{Reference Type}: Journal Article
{Title}: Integration of Kupffer cells into human iPSC-derived liver organoids for modeling liver dysfunction in sepsis.
{Author}: Li Y;Nie Y;Yang X;Liu Y;Deng X;Hayashi Y;Plummer R;Li Q;Luo N;Kasai T;Okumura T;Kamishibahara Y;Komoto T;Ohkuma T;Okamoto S;Isobe Y;Yamaguchi K;Furukawa Y;Taniguchi H;
{Journal}: Cell Rep
{Volume}: 43
{Issue}: 3
{Year}: 2024 Mar 26
暂无{DOI}: 10.1016/j.celrep.2024.113918
{Abstract}: Maximizing the potential of human liver organoids (LOs) for modeling human septic liver requires the integration of innate immune cells, particularly resident macrophage Kupffer cells.
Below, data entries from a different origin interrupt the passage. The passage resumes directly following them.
(** C4: with a port in the address the port field does not hold the port
    alone: the text from the start of the host up to the path separator is
    stored, that is [host:port]. *)
Theorem url_parse_port_keeps_host (user host port path : str) (url : url_t) :
  "@"%char ∉ user -> ":"%char ∉ host -> "/"%char ∉ host ->
  "/"%char ∉ port -> host <> [] ->
  url_parse (ssh_uri (Some user) host (Some port) path) url
  = (0%Z, {| url_path := path; url_host := host; url_user := user;
             url_port := host ++ lit ":" ++ port |}).
Proof.
  intros Hu Hcolon Hslash Hport Hhost.
  pose (rest := host ++ ":"%char :: port ++ "/"%char :: path).
  destruct (split_at_char user "@" rest Hu) as (Ea & Eu & Er).
  destruct (split_at_char host ":" (port ++ "/"%char :: path) Hcolon)
    as (Ec & Eh & _).
  assert (Hhp : "/"%char ∉ host ++ ":"%char :: port).
  { rewrite elem_of_app, elem_of_cons. intros [?|[?|?]]; [done| |done].
    discriminate. }
  assert (Erest : rest = (host ++ ":"%char :: port) ++ "/"%char :: path).
  { unfold rest. by rewrite <- app_assoc. }
  destruct (split_at_char _ "/" path Hhp) as (Es & Ehp & Ep).
  rewrite <- Erest in Es, Ehp, Ep.
  unfold ssh_uri. rewrite url_parse_ssh_scheme.
  replace ((user ++ lit "@") ++ host ++ (lit ":" ++ port) ++ lit "/" ++ path)
    with (user ++ "@"%char :: rest)
    by (unfold rest; simpl; by rewrite <- !app_assoc).
  unfold url_parse_ssh. rewrite Ea, Eu, Er, Es.
  fold rest in Ec, Eh. rewrite Ec, Eh.
  simpl. rewrite Ehp, Ep.
  by destruct host.
Qed.

Lemma url_parse_port_keeps_host_witness :
  url_parse (lit "ssh://user@host:22/path") url0
  = (0%Z, mk_url "path" "host" "user" "host:22").
Proof.
  apply (url_parse_port_keeps_host (lit "user") (lit "host") (lit "22")
           (lit "path") url0); try by_compute.
Defined.

(** ** [mesg_write] *)




(** ** A failing generation command *)

(** C1: the worker leaves with [exit(0)] whatever the generation command
    returned, so the blocking wait of the coordinator sees a clean exit: the
    result is published and the loop goes on to the next step. *)
Theorem worker_failure_not_fatal (noconv_errno : bool) (junk : str)
    (cfg : config) (m : hmesg_t) (code : Z) :
  let gen := {| pid := 0%Z; step := 0%Z; mesg := m;
                hostname := lit "node_1" |} in
  let worker := generator_main cfg gen true (W_EXITCODE code) in
  wk_cmd worker = Some (generator_command cfg gen) /\
  wk_exit worker = 0%Z /\
  exists st',
    main_step noconv_errno junk one_slot
      (EvPoint m 100 100 (W_EXITCODE (wk_exit worker))) = Running st' /\
    timestep st' = 1%Z /\ published st' = [0%Z].
Proof.
  intros gen worker. split; [done|]. split; [done|].
  eexists. split; [reflexivity|]. by split.
Qed.

(** The same run with a generation command that fails with exit code 1. *)
Example failing_command_run :
  exists st',
    main_step false [] one_slot
      (EvPoint sample_mesg 100 100
         (W_EXITCODE
            (wk_exit (generator_main (sample_cfg "node" "")
                        (idle_slot "node_1") true (W_EXITCODE 1)))))
    = Running st' /\ timestep st' = 1%Z.
Proof. eexists. split; reflexivity. Qed.

(** Had the worker passed the failure on, the coordinator would stop. *)
Lemma blocking_wait_checks_status (noconv_errno : bool) (junk : str)
    (m : hmesg_t) (code : Z) :
  (0 < code < 256)%Z ->
  main_step noconv_errno junk one_slot (EvPoint m 100 100 (W_EXITCODE code))
  = Exited 1.
Proof.
  intros Hcode. unfold main_step, one_slot. simpl.
  assert (Hst : WEXITSTATUS (W_EXITCODE code) = code).
  { unfold WEXITSTATUS, W_EXITCODE.
    change 255%Z with (Z.ones 8). rewrite Z.land_ones by lia.
    rewrite Z.mod_small by lia.
    change 65280%Z with (Z.shiftl (Z.ones 8) 8).
    rewrite <- Z.shiftl_land, Z.shiftr_shiftl_l by lia.
    rewrite Z.sub_diag, Z.shiftl_0_r, Z.land_ones by lia.
    apply Z.mod_small; lia. }
  rewrite Hst.
  replace (code =? 0)%Z with false by (symmetry; apply Z.eqb_neq; lia).
  by rewrite orb_true_r.
Qed.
In this study, we present a strategy to generate LOs containing Kupffer cells (KuLOs) by recapitulating fetal liver hematopoiesis using human induced pluripotent stem cell (hiPSC)-derived erythro-myeloid progenitors (EMPs), the origin of tissue-resident macrophages, and hiPSC-derived LOs. Remarkably, LOs actively promote EMP hematopoiesis toward myeloid and erythroid lineages. Moreover, supplementing with macrophage colony-stimulating factor (M-CSF) proves crucial in sustaining the hematopoietic population during the establishment of KuLOs. Exposing KuLOs to sepsis-like endotoxins leads to significant organoid dysfunction that closely resembles the pathological characteristics of the human septic liver. Furthermore, we observe a notable functional recovery in KuLOs upon endotoxin elimination, which is accelerated by using Toll-like receptor-4-directed endotoxin antagonist. Our study represents a comprehensive framework for integrating hematopoietic cells into organoids, facilitating in-depth investigations into inflammation-mediated liver pathologies.